口の中は、体の内側か、外側か。
実は、顔の皮膚から直接繋がっていく「口の中」は、医学的には「体の外」に位置付けられています。
手のひらに菌が付着していても「菌が体に侵入した」という事にはなりません。
逆に、切り傷ができ、菌が体に侵入したら、免疫機構が働き、菌を排除しようとします。
口の中も「体外」である以上、同じ事が言えます。
口腔内に細菌がいても、通常はそれらを排除する働きが起きません。
しかし、体表面と条件が違うのは、口腔内には
- 湿度(唾液)
- 温度(体温)
- 食べカス(菌のエサ;糖)
があり、細菌が繁殖するのに適しているという点です。
菌が多ければ多いほど、害が起こるリスクが高まります。
では、口の中にはどのくらいの細菌がいるのでしょうか。
なんと、口腔内には、少ない人でも約1000億個以上の細菌が存在します。
清掃が全く行き届いていない口の場合は、菌の数が1兆個を越えるというデータもあります。
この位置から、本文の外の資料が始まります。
(* ===== verification/SsoSettings.v ===== *)
(** * Single sign-on settings

    [server/src/sso/config.ts]: the shape of a provider's configuration and the
    addresses' domains; [server/src/sso/settings.ts]: the stored settings read
    leniently, the providers in force, and whether an account may still use a
    password; and the policies of [shared/src/sso.ts]. The environment's providers
    are part of the configuration given. *)

From Stdlib Require Import Ascii.
From S2P Require Import Prelude Json Regexp Roles Users Sso Settings AccountTables.
Open Scope Z_scope.

(** ** The schema of a provider *)

Definition MAX_SSO_MAPPINGS : nat := 100.
Definition MAX_ALLOWED_EMAIL_DOMAINS : nat := 100.
Definition MAX_CLIENT_SECRET_LENGTH : nat := 2048.
Definition MAX_ISSUER_LENGTH : nat := 255.

Definition in_range (lo hi : nat) (c : ascii) : bool :=
  bool_decide (lo <= nat_of_ascii c <= hi)%nat.

(** [a-z0-9], and with the hyphen. *)
Definition lower_alnum (c : ascii) : bool := in_range 97 122 c || in_range 48 57 c.
Definition lower_alnum_hyphen (c : ascii) : bool := lower_alnum c || bool_decide (c = "-"%char).

(** [/^[a-z0-9][a-z0-9-]{0,31}$/]. *)
Definition PROVIDER_ID : regexp := RSeq (RClass lower_alnum) (RUpTo 31 (RClass lower_alnum_hyphen)).

(** [/^[\x21\x23-\x5b\x5d-\x7e]+$/]. *)
Definition scope_char (c : ascii) : bool := in_range 33 33 c || in_range 35 91 c || in_range 93 126 c.
Definition SCOPE_TOKEN : regexp := RPlus (RClass scope_char).

(** [[a-z0-9](?:[a-z0-9-]{0,61}[a-z0-9])?], and at least two of them; the
    look-ahead bounds the length. *)
Definition DOMAIN_LABEL : regexp :=
  RSeq (RClass lower_alnum) (ROpt (RSeq (RUpTo 61 (RClass lower_alnum_hyphen)) (RClass lower_alnum))).
Definition EMAIL_DOMAIN : regexp := RSeq DOMAIN_LABEL (RPlus (RSeq (RChar "."%char) DOMAIN_LABEL)).

Definition strip_at (s : string) : string :=
  match s with String c s' => if decide (c = at_sign) then s' else s | EmptyString => s end.

Definition normalizeEmailDomain (value : string) : option string :=
  let domain := strip_at (toLowerCase (trim value)) in
  if bool_decide (1 <= String.length domain <= 253)%nat && re_test EMAIL_DOMAIN domain
  then Some domain else None.

(** A string between two lengths, trimmed first or not. *)
Definition length_between (lo hi : nat) (s : string) : bool := bool_decide (lo <= String.length s <= hi)%nat.

Definition z_string (trims : bool) (lo hi : nat) (v : option json) : option string :=
  s ← json_string v;
  let s := if trims then trim s else s in
  if length_between lo hi s then Some s else None.

Definition z_matching (r : regexp) (v : option json) : option string :=
  s ← json_string v; if re_test r s then Some s else None.

Definition z_boolean (v : option json) : option bool :=
  match v with Some (JBool b) => Some b | _ => None end.

(** Every item parses, length_between two lengths. *)
Definition z_array {A} (item : option json -> option A) (lo hi : nat) (v : option json) : option (list A) :=
  items ← json_array v;
  if bool_decide (lo <= length items <= hi)%nat then mapM (fun x => item (Some x)) items else None.

(** [.strict()]: an object with no other members. *)
Definition z_strict (keys : list string) (v : json) : option (list (string * json)) :=
  members ← json_record (Some v);
  if forallb (fun k => bool_decide (k ∈ keys)) members.*1 then Some members else None.

Definition mappable_role (s : string) : option SsoMappableRole :=
  if decide (s = "client") then Some Sso_client
  else if decide (s = "provider") then Some Sso_provider
  else if decide (s = "admin") then Some Sso_admin
  else None.

Definition z_role (v : option json) : option SsoMappableRole := s ← json_string v; mappable_role s.

Definition claimPath (v : option json) : option string := z_string true 1 256 v.
Definition claimValue (v : option json) : option string := z_string false 1 512 v.

Definition ssoRoleMappingSchema (v : option json) : option SsoRoleMapping :=
  v ← v; m ← z_strict ["claim"; "value"; "role"]%string v;
  claim ← claimPath (json_own "claim" m); value ← claimValue (json_own "value" m);
  role ← z_role (json_own "role" m);
  Some {| rm_claim := claim; rm_value := value; rm_role := role |}.

Definition ssoOrgMappingSchema (v : option json) : option SsoOrgMapping :=
  v ← v; m ← z_strict ["claim"; "value"; "org_id"]%string v;
  claim ← claimPath (json_own "claim" m); value ← claimValue (json_own "value" m);
  org ← z_string true 1 64 (json_own "org_id" m);
  Some {| om_claim := claim; om_value := value; om_org_id := org |}.

Definition scopesSchema (v : option json) : option (list string) :=
  scopes ← z_array (z_matching SCOPE_TOKEN) 1 20 v;
  if bool_decide ("openid"%string ∈ scopes) then Some scopes else None.

(** [z.enum(...).nullable()]. *)
Definition z_default_role (v : option json) : option (option SsoMappableRole) :=
  match v with Some JNull => Some None | v => Some <$> z_role v end.

Definition provider_keys : list string :=
  ["id"; "display_name"; "issuer"; "client_id"; "scopes"; "enabled"; "jit_provisioning"; "link_existing_accounts";
   "require_verified_email"; "allowed_email_domains"; "disable_local_password_for_linked"; "sync_roles";
   "default_role"; "role_mappings"; "org_mappings"]%string.

Definition ssoProviderSettingsSchema (v : json) : option SsoProviderSettings :=
  m ← z_strict provider_keys v;
  id ← z_matching PROVIDER_ID (json_own "id" m);
  display_name ← z_string true 1 100 (json_own "display_name" m);
  issuer ← z_string true 1 MAX_ISSUER_LENGTH (json_own "issuer" m);
  client_id ← z_string true 1 512 (json_own "client_id" m);
  scopes ← scopesSchema (json_own "scopes" m);
  enabled ← z_boolean (json_own "enabled" m);
  jit ← z_boolean (json_own "jit_provisioning" m);
  link ← z_boolean (json_own "link_existing_accounts" m);
  verified ← z_boolean (json_own "require_verified_email" m);
  domains ← z_array (z_string true 1 253) 0 MAX_ALLOWED_EMAIL_DOMAINS (json_own "allowed_email_domains" m);
  strict ← z_boolean (json_own "disable_local_password_for_linked" m);
  sync ← z_boolean (json_own "sync_roles" m);
  default_role ← z_default_role (json_own "default_role" m);
  roles ← z_array ssoRoleMappingSchema 0 MAX_SSO_MAPPINGS (json_own "role_mappings" m);
  orgs ← z_array ssoOrgMappingSchema 0 MAX_SSO_MAPPINGS (json_own "org_mappings" m);
  Some {| sp_id := id; sp_display_name := display_name; sp_issuer := issuer; sp_client_id := client_id;
          sp_scopes := scopes; sp_enabled := enabled; sp_jit_provisioning := jit; sp_link_existing_accounts := link;
          sp_require_verified_email := verified; sp_allowed_email_domains := domains;
          sp_disable_local_password_for_linked := strict; sp_sync_roles := sync; sp_default_role := default_role;
          sp_role_mappings := roles; sp_org_mappings := orgs |}.

(** ** The stored settings *)

Inductive LoginPolicy : Type := LocalOnly | SsoOnly | LocalAndSso.

#[export] Instance LoginPolicy_eq_dec : EqDecision LoginPolicy.
Proof. solve_decision. Defined.

Definition DEFAULT_LOGIN_POLICY : LoginPolicy := LocalAndSso.

(** [isLoginPolicy], with the policy it names. *)
Definition login_policy (v : option json) : option LoginPolicy :=
  s ← json_string v;
  if decide (s = "local_only") then Some LocalOnly
  else if decide (s = "sso_only") then Some SsoOnly
  else if decide (s = "local_and_sso") then Some LocalAndSso
  else None.

Record StoredSsoSettings : Type := {
  st_policy : LoginPolicy;
  st_allowed_email_domains : list string;
  st_deprovision_on_access_loss : bool;
  st_providers : list SsoProviderSettings;
}.

Inductive SsoProviderSource : Type := FromEnvironment | FromSettings.

Record EnvSsoProvider : Type := {
  ev_settings : SsoProviderSettings;
  ev_clientSecret : option string;
}.

(** [NexusConfig.sso]. *)
Record SsoEnvConfig : Type := {
  sc_providers : list EnvSsoProvider;
  sc_breakGlassLocalLogin : bool;
}.

Definition SSO_SETTINGS_KEY : string := "sso".

Definition ssoClientSecretKey (providerId : string) : string := "sso.client_secret." +:+ providerId.

(** The column decoded ([mapSetting]): unreadable text reads as [null]. *)
Definition setting_value (r : SettingRecord) : json := default JNull (JSON_parse (s_value r)).

(** [asRecord]: an array is an object too, with none of the members read here. *)
Definition asRecord (v : option json) : list (string * json) :=
  match v with Some (JObj members) => members | _ => [] end.

(** [new Set(items)] keeps the first of equal items, in order. *)
Fixpoint js_set (seen items : list string) : list string :=
  match items with
  | [] => []
  | x :: rest => if decide (x ∈ seen) then js_set seen rest else x :: js_set (x :: seen) rest
  end.

Definition parseStoredSsoSettings (row : option SettingRecord) : StoredSsoSettings :=
  let value := asRecord (setting_value <$> row) in
  let domains := match json_own "allowed_email_domains" value with
                 | Some (JArr entries) =>
                     omap (fun entry => s ← json_string (Some entry); normalizeEmailDomain s) entries
                 | _ => []
                 end in
  let providers := match json_own "providers" value with
                   | Some (JArr entries) => omap ssoProviderSettingsSchema entries
                   | _ => []
                   end in
  {| st_policy := default DEFAULT_LOGIN_POLICY (login_policy (json_own "policy" value));
     st_allowed_email_domains := js_set [] domains;
     st_deprovision_on_access_loss :=
       match json_own "deprovision_on_access_loss" value with Some (JBool true) => true | _ => false end;
     st_providers := providers |}.

Definition stored_sso (t : setting_table) : StoredSsoSettings :=
  parseStoredSsoSettings (settings_get SSO_SETTINGS_KEY t).

(** ** The providers in force *)

Definition env_ids (config : SsoEnvConfig) : list string := map (fun p => sp_id (ev_settings p)) (sc_providers config).

Definition providersInForce (config : SsoEnvConfig) (stored : StoredSsoSettings)
    : list (SsoProviderSettings * SsoProviderSource) :=
  map (fun p => (ev_settings p, FromEnvironment)) (sc_providers config)
  ++ map (fun p => (p, FromSettings))
       (List.filter (fun p => negb (bool_decide (sp_id p ∈ env_ids config))) (st_providers stored)).

Definition shadowedProviderIds (config : SsoEnvConfig) (stored : StoredSsoSettings) : list string :=
  map sp_id (List.filter (fun p => bool_decide (sp_id p ∈ env_ids config)) (st_providers stored)).

(** [strict] of [localPasswordBlocked]: the ids of the providers in force whose linked
    accounts may not use a password. *)
Definition strict_providers (config : SsoEnvConfig) (stored : StoredSsoSettings) : list string :=
  map (fun p => sp_id p.1)
    (List.filter (fun p => sp_disable_local_password_for_linked p.1) (providersInForce config stored)).

(** What [localPasswordBlocked] decides from the rows it reads. *)
Definition password_blocked (config : SsoEnvConfig) (role : Role) (lock : option PasswordLockRecord)
    (identities : list UserIdentityRecord) (stored : StoredSsoSettings) : bool :=
  if bool_decide (role = super_admin) then false
  else if bool_decide (is_Some lock) then true
  else match identities with
       | [] => false
       | _ => existsb (fun i => bool_decide (ui_provider_id i ∈ strict_providers config stored)) identities
       end.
そして、菌の種類においては、こちらも個人の口腔内環境により差がありますが、
およそ300〜700種類の細菌が常在しています。
……たくさん、いますね。
もはや、イメージが湧かないレベルです。
ただでさえ数が多いこの細菌群、私達が寝ている間に、さらに増加します。
就寝中は口腔内が乾燥し、増殖しやすい環境になるため、起床時は1日の中で最も菌が多くなります。
口腔内の常在細菌(いつも口の中に居るたくさんの菌達)は、ほとんどが毒性が低く、害を及ぼしにくいものです。
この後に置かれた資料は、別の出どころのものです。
(* ===== verification/World.v ===== *)
(** * The world the asynchronous code runs in

    The database, and the monad of the server's [async] functions: explicit
    state with exceptions. Everything the code cannot control is a schedule of
    turns, one per awaited operation: what the other processes did to the
    database since the last one, the clock, the identifiers [newId()] draws, the
    value of [Math.random()], whether the operation fails, what SMTP or the
    gateway answers, and whether [stop()] was called, and
    what [randomBytes] draws. [w_counters] is the result
    object the current flow counts in, by property name. A theorem that quantifies over the world quantifies over
    every interleaving and every pattern of failures. *)

From S2P Require Import Prelude Json Roles Leases Users Outbox JobQueues Settings AuditLog AccessTables CredentialTables AccountTables.
Open Scope Z_scope.

(** ** The database *)

Record db : Type := {
  d_leases : lease_table;
  d_users : user_table;
  d_outbox : outbox_table;
  d_teardown : Teardown.table;
  d_recovery : Recovery.table;
  d_access_jobs : AccessJobs.table;
  d_settings : setting_table;
  d_audit : audit_table;
  d_access : access_tables;
  d_credentials : credential_table;
  d_identities : identity_table;
  d_accounts : account_tables;
}.

Definition db_empty : db := {|
  d_leases := ∅; d_users := ∅; d_outbox := ∅; d_teardown := ∅; d_recovery := ∅; d_access_jobs := ∅; d_settings := ∅; d_audit := ∅;
  d_access := access_empty; d_credentials := ∅; d_identities := ∅;
  d_accounts := account_empty;
|}.

Definition with_leases (t : lease_table) (d : db) : db := {|
  d_leases := t; d_users := d_users d; d_outbox := d_outbox d; d_teardown := d_teardown d;
  d_recovery := d_recovery d; d_access_jobs := d_access_jobs d; d_settings := d_settings d;
  d_audit := d_audit d; d_access := d_access d; d_credentials := d_credentials d;
  d_identities := d_identities d; d_accounts := d_accounts d;
|}.
Definition with_users (t : user_table) (d : db) : db := {|
  d_leases := d_leases d; d_users := t; d_outbox := d_outbox d; d_teardown := d_teardown d;
  d_recovery := d_recovery d; d_access_jobs := d_access_jobs d; d_settings := d_settings d;
  d_audit := d_audit d; d_access := d_access d; d_credentials := d_credentials d;
  d_identities := d_identities d; d_accounts := d_accounts d;
|}.
Definition with_outbox (t : outbox_table) (d : db) : db := {|
  d_leases := d_leases d; d_users := d_users d; d_outbox := t; d_teardown := d_teardown d;
  d_recovery := d_recovery d; d_access_jobs := d_access_jobs d; d_settings := d_settings d;
  d_audit := d_audit d; d_access := d_access d; d_credentials := d_credentials d;
  d_identities := d_identities d; d_accounts := d_accounts d;
|}.
Definition with_teardown (t : Teardown.table) (d : db) : db := {|
  d_leases := d_leases d; d_users := d_users d; d_outbox := d_outbox d; d_teardown := t;
  d_recovery := d_recovery d; d_access_jobs := d_access_jobs d; d_settings := d_settings d;
  d_audit := d_audit d; d_access := d_access d; d_credentials := d_credentials d;
  d_identities := d_identities d; d_accounts := d_accounts d;
|}.
Definition with_recovery (t : Recovery.table) (d : db) : db := {|
  d_leases := d_leases d; d_users := d_users d; d_outbox := d_outbox d; d_teardown := d_teardown d;
  d_recovery := t; d_access_jobs := d_access_jobs d; d_settings := d_settings d;
  d_audit := d_audit d; d_access := d_access d; d_credentials := d_credentials d;
  d_identities := d_identities d; d_accounts := d_accounts d;
|}.
Definition with_access_jobs (t : AccessJobs.table) (d : db) : db := {|
  d_leases := d_leases d; d_users := d_users d; d_outbox := d_outbox d; d_teardown := d_teardown d;
  d_recovery := d_recovery d; d_access_jobs := t; d_settings := d_settings d; d_audit := d_audit d;
  d_access := d_access d; d_credentials := d_credentials d; d_identities := d_identities d; d_accounts := d_accounts d;
|}.
Definition with_settings (t : setting_table) (d : db) : db := {|
  d_leases := d_leases d; d_users := d_users d; d_outbox := d_outbox d; d_teardown := d_teardown d;
  d_recovery := d_recovery d; d_access_jobs := d_access_jobs d; d_settings := t;
  d_audit := d_audit d; d_access := d_access d; d_credentials := d_credentials d;
  d_identities := d_identities d; d_accounts := d_accounts d;
|}.
Definition with_audit (t : audit_table) (d : db) : db := {|
  d_leases := d_leases d; d_users := d_users d; d_outbox := d_outbox d; d_teardown := d_teardown d;
  d_recovery := d_recovery d; d_access_jobs := d_access_jobs d; d_settings := d_settings d;
  d_audit := t; d_access := d_access d; d_credentials := d_credentials d;
  d_identities := d_identities d; d_accounts := d_accounts d;
|}.
Definition with_access (t : access_tables) (d : db) : db := {|
  d_leases := d_leases d; d_users := d_users d; d_outbox := d_outbox d; d_teardown := d_teardown d;
  d_recovery := d_recovery d; d_access_jobs := d_access_jobs d; d_settings := d_settings d;
  d_audit := d_audit d; d_access := t; d_credentials := d_credentials d;
  d_identities := d_identities d; d_accounts := d_accounts d;
|}.
Definition with_credentials (t : credential_table) (d : db) : db := {|
  d_leases := d_leases d; d_users := d_users d; d_outbox := d_outbox d; d_teardown := d_teardown d;
  d_recovery := d_recovery d; d_access_jobs := d_access_jobs d; d_settings := d_settings d;
  d_audit := d_audit d; d_access := d_access d; d_credentials := t; d_identities := d_identities d; d_accounts := d_accounts d;
|}.
Definition with_identities (t : identity_table) (d : db) : db := {|
  d_leases := d_leases d; d_users := d_users d; d_outbox := d_outbox d; d_teardown := d_teardown d;
  d_recovery := d_recovery d; d_access_jobs := d_access_jobs d; d_settings := d_settings d;
  d_audit := d_audit d; d_access := d_access d; d_credentials := d_credentials d;
  d_identities := t; d_accounts := d_accounts d;
|}.

(** The account tables; each statement changes one of them. *)
Definition with_accounts (t : account_tables) (d : db) : db := {|
  d_leases := d_leases d; d_users := d_users d; d_outbox := d_outbox d; d_teardown := d_teardown d;
  d_recovery := d_recovery d; d_access_jobs := d_access_jobs d; d_settings := d_settings d;
  d_audit := d_audit d; d_access := d_access d; d_credentials := d_credentials d;
  d_identities := d_identities d; d_accounts := t;
|}.

(** ** Turns *)

(** What [transport.send] does: the relay takes the message; it fails after the
    whole body reached the relay ([isDeliveredUnacknowledged]); or it fails
    before, and nothing was delivered. *)
Inductive smtp_outcome : Type :=
| SmtpAccepted
| SmtpUnacknowledged (message : string)
| SmtpRejected (message : string).

Record turn : Type := {
  t_rivals : db -> db;
  t_now : Z;
  t_ids : nat -> string;
  t_random : Z;
  t_fault : option string;
  t_smtp : smtp_outcome;
  t_stopping : bool;
  t_nonce : string;
}.

(** A lease the current flow holds ([HeldLease] of [lease-fence.ts]). *)
Record held_lease : Type := {
  hl_key : string;
  hl_token : string;
  hl_live : bool;
}.

(** What [transport.send] is handed. *)
Record OutboundMail : Type := {
  mail_to : string;
  mail_subject : string;
  mail_html : string;
  mail_text : string;
}.

#[export] Instance OutboundMail_eq_dec : EqDecision OutboundMail.
Proof. solve_decision. Defined.

(** What left the process: a message handed to SMTP at a time, with its
    deadline, and what the relay answered; a disabled account the gateway
    confirmed it no longer accepts; an account whose credentials the gateway
    confirmed were revoked after a password reset; and what the gateway did to
    the credentials a consumer holds of a type: one appended, by its
    fingerprint, one removed by its index, or all of them removed. *)
Inductive event : Type :=
| Sent (mail : OutboundMail) (at_ : Z) (deadline : Z) (outcome : smtp_outcome)
| GatewayRevoked (userId : string)
| CredentialsRevoked (userId : string)
| CredentialAppended (consumerId : string) (type : CredentialType) (fingerprint : string)
| CredentialRemoved (consumerId : string) (type : CredentialType) (index : nat)
| CredentialsCleared (consumerId : string) (type : CredentialType).

Record world : Type := {
  w_db : db;
  w_env : nat -> turn;
  w_turn : nat;
  w_tx : bool;
  w_held : list held_lease;
  w_trace : list event;
  w_counters : gmap string Z;
}.

Definition set_db (d : db) (w : world) : world := {|
  w_db := d; w_env := w_env w; w_turn := w_turn w; w_tx := w_tx w; w_held := w_held w;
  w_trace := w_trace w; w_counters := w_counters w
|}.
Definition advance (w : world) : world := {|
  w_db := w_db w; w_env := w_env w; w_turn := S (w_turn w); w_tx := w_tx w; w_held :=
  w_held w; w_trace := w_trace w; w_counters := w_counters w
|}.
Definition set_tx (b : bool) (w : world) : world := {|
  w_db := w_db w; w_env := w_env w; w_turn := w_turn w; w_tx := b; w_held := w_held w;
  w_trace := w_trace w; w_counters := w_counters w
|}.
Definition set_held (h : list held_lease) (w : world) : world := {|
  w_db := w_db w; w_env := w_env w; w_turn := w_turn w; w_tx := w_tx w; w_held := h;
  w_trace := w_trace w; w_counters := w_counters w
|}.
Definition emit (e : event) (w : world) : world := {|
  w_db := w_db w; w_env := w_env w; w_turn := w_turn w; w_tx := w_tx w; w_held := w_held
  w; w_trace := w_trace w ++ [e]; w_counters := w_counters w
|}.
Definition set_counters (c : gmap string Z) (w : world) : world := {|
  w_db := w_db w; w_env := w_env w; w_turn := w_turn w; w_tx := w_tx w; w_held := w_held
  w; w_trace := w_trace w; w_counters := c
|}.

Definition cur (w : world) : turn := w_env w (w_turn w).

(** ** The monad *)

Definition M (A : Type) : Type := world -> res exn A * world.

Definition mret {A} (a : A) : M A := fun w => (Ok a, w).
Definition mthrow {A} (e : exn) : M A := fun w => (Throw e, w).

Definition mbind {A B} (m : M A) (k : A -> M B) : M B := fun w =>
  match m w with
  | (Ok a, w') => k a w'
  | (Throw e, w') => (Throw e, w')
  end.

(** [try { m } catch (error) { h(error) }]. *)
Definition mcatch {A} (m : M A) (h : exn -> M A) : M A := fun w =>
  match m w with
  | (Ok a, w') => (Ok a, w')
  | (Throw e, w') => h e w'
  end.

(** The outcome of [m], caught either way. *)
Definition mattempt {A} (m : M A) : M (res exn A) := fun w => let '(r, w') := m w in (Ok r, w').

(** [try { m } finally { f }]: a throw of [f] replaces the outcome of [m]. *)
Definition mfinally {A} (m : M A) (f : M unit) : M A := fun w =>
  let '(r, w1) := m w in
  match f w1 with
  | (Ok _, w2) => (r, w2)
  | (Throw e, w2) => (Throw e, w2)
  end.

Declare Scope nexus_scope.
Delimit Scope nexus_scope with nexus.
Notation "'do' x <- m ; k" := (mbind m (fun x => k))
  (at level 10, x name, m at level 100, k at level 200) : nexus_scope.
Notation "'do_' m ; k" := (mbind m (fun _ => k))
  (at level 10, m at level 100, k at level 200) : nexus_scope.
Open Scope nexus_scope.

(** [Date.now()]: the clock moves between awaited operations. *)
Definition date_now : M Z := fun w => (Ok (t_now (cur w)), w).

Definition math_random : M Z := fun w => (Ok (t_random (cur w)), w).

(** [randomUUID()]: no await, but the draw is used up. *)
Definition randomUUID : M string := fun w => (Ok (t_ids (cur w) 0), advance w).

(** [result.field += n], and [result.field = n]. *)
Definition counter (field : string) (w : world) : Z := default 0 (w_counters w !! field).

Definition bump (field : string) (n : Z) : M unit := fun w =>
  (Ok tt, set_counters (<[field := counter field w + n]> (w_counters w)) w).

Definition set_counter (field : string) (n : Z) : M unit := fun w =>
  (Ok tt, set_counters (<[field := n]> (w_counters w)) w).

(** [randomBytes(12)], drawn for one envelope. *)
Definition randomNonce : M string := fun w => (Ok (t_nonce (cur w)), w).

Definition stopping : M bool := fun w => (Ok (t_stopping (cur w)), w).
むしろ、この常在細菌により、免疫の均衡が保たれているというメリットもあります。(詳細は今回省きます)
しかし
このなかに…
- 虫歯を作る菌
- 歯周病を引き起こす菌
- 口臭の原因となるガスを産生する菌
- 肺炎を引き起こす菌
など、害を及ぼし得る菌が混在しています。